Collected data:
════
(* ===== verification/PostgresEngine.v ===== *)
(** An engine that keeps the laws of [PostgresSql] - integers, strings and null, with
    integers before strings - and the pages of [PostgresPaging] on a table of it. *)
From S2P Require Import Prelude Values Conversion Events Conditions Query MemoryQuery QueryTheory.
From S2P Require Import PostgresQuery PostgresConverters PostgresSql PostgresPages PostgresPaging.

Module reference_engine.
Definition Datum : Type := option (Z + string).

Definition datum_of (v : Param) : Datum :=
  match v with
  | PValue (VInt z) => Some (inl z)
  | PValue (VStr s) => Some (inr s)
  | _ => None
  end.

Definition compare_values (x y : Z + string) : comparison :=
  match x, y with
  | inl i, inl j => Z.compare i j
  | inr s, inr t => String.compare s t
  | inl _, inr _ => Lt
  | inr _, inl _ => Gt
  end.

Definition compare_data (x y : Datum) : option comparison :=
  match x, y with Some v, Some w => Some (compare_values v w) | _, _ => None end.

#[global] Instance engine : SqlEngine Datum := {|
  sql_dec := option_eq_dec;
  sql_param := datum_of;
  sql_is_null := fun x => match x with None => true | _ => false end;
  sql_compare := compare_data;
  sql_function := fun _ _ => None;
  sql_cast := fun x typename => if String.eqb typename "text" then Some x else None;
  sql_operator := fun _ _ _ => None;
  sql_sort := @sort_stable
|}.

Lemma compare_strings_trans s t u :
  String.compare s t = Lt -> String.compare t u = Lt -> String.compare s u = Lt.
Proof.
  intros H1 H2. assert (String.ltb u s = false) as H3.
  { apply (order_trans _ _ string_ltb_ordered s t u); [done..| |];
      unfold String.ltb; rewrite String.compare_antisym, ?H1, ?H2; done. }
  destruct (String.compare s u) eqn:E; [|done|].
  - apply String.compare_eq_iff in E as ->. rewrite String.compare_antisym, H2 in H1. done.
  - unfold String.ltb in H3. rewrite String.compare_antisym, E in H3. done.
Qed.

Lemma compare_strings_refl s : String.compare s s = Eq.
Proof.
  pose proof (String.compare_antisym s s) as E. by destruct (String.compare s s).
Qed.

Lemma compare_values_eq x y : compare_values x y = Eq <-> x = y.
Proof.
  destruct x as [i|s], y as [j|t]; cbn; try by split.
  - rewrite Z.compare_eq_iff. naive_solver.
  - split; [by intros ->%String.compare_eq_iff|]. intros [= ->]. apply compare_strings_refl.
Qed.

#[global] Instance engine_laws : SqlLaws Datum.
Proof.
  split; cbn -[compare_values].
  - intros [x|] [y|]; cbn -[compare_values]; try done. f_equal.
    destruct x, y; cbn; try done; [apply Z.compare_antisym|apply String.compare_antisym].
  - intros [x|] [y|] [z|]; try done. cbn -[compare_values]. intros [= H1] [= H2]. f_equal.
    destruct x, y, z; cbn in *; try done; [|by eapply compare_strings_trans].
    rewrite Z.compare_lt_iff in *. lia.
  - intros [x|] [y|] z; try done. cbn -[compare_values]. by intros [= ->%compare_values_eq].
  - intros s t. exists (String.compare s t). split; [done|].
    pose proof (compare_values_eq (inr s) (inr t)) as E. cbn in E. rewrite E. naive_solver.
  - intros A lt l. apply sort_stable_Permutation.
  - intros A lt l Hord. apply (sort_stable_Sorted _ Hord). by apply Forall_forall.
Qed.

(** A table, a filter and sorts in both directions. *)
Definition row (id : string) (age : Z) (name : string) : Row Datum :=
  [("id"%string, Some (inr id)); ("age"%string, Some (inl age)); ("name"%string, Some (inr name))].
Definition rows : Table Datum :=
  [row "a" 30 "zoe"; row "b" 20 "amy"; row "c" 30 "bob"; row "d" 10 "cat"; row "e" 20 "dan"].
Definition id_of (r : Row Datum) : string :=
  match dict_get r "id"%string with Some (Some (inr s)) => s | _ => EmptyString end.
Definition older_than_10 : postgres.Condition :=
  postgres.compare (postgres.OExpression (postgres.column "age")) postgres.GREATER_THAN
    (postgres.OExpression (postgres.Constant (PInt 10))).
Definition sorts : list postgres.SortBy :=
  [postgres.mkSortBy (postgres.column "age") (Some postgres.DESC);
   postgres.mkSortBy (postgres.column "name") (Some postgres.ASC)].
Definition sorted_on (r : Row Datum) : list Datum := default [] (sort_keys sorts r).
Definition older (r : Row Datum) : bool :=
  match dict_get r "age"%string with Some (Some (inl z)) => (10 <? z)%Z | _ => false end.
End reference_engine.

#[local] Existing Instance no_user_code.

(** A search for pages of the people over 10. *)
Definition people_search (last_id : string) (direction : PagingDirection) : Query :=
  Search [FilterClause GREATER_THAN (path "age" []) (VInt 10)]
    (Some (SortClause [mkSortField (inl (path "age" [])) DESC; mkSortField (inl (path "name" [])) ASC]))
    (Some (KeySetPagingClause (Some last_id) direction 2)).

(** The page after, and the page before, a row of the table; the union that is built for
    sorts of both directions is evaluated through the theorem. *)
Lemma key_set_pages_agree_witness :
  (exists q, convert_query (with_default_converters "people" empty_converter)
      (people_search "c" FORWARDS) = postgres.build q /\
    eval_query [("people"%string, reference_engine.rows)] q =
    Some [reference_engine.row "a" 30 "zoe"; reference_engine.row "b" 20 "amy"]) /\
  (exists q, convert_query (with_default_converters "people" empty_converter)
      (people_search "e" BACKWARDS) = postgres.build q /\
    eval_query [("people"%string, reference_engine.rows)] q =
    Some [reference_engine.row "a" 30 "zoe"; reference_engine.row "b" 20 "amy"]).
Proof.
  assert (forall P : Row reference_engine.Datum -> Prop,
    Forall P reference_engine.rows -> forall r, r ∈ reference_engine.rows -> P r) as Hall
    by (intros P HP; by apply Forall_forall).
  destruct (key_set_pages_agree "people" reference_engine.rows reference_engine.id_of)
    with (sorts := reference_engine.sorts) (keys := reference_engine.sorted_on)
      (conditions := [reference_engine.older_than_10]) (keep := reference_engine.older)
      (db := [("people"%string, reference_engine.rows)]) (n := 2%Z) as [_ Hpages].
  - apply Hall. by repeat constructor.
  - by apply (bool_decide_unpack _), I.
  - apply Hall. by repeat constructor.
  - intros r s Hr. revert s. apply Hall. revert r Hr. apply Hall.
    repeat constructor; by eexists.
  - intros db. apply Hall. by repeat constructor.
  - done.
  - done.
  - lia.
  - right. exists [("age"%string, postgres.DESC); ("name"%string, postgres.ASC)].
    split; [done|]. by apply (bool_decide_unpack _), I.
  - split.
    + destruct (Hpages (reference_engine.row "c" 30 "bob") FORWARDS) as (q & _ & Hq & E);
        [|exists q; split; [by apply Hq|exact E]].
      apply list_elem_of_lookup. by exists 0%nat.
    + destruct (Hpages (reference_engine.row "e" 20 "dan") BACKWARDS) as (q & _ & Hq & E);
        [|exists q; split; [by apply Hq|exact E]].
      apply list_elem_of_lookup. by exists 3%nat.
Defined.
════
TASK STATEMENT ->
Among the entries above, find the line with "Definition compare_values (x" and the line with "destruct x as"; give again exactly these two lines and all lines between them.

RESPONSE AREA ->
Definition compare_values (x y : Z + string) : comparison :=
  match x, y with
  | inl i, inl j => Z.compare i j
  | inr s, inr t => String.compare s t
  | inl _, inr _ => Lt
  | inr _, inl _ => Gt
  end.

Definition compare_data (x y : Datum) : option comparison :=
  match x, y with Some v, Some w => Some (compare_values v w) | _, _ => None end.

#[global] Instance engine : SqlEngine Datum := {|
  sql_dec := option_eq_dec;
  sql_param := datum_of;
  sql_is_null := fun x => match x with None => true | _ => false end;
  sql_compare := compare_data;
  sql_function := fun _ _ => None;
  sql_cast := fun x typename => if String.eqb typename "text" then Some x else None;
  sql_operator := fun _ _ _ => None;
  sql_sort := @sort_stable
|}.

Lemma compare_strings_trans s t u :
  String.compare s t = Lt -> String.compare t u = Lt -> String.compare s u = Lt.
Proof.
  intros H1 H2. assert (String.ltb u s = false) as H3.
  { apply (order_trans _ _ string_ltb_ordered s t u); [done..| |];
      unfold String.ltb; rewrite String.compare_antisym, ?H1, ?H2; done. }
  destruct (String.compare s u) eqn:E; [|done|].
  - apply String.compare_eq_iff in E as ->. rewrite String.compare_antisym, H2 in H1. done.
  - unfold String.ltb in H3. rewrite String.compare_antisym, E in H3. done.
Qed.

Lemma compare_strings_refl s : String.compare s s = Eq.
Proof.
  pose proof (String.compare_antisym s s) as E. by destruct (String.compare s s).
Qed.

Lemma compare_values_eq x y : compare_values x y = Eq <-> x = y.
Proof.
  destruct x as [i|s], y as [j|t]; cbn; try by split.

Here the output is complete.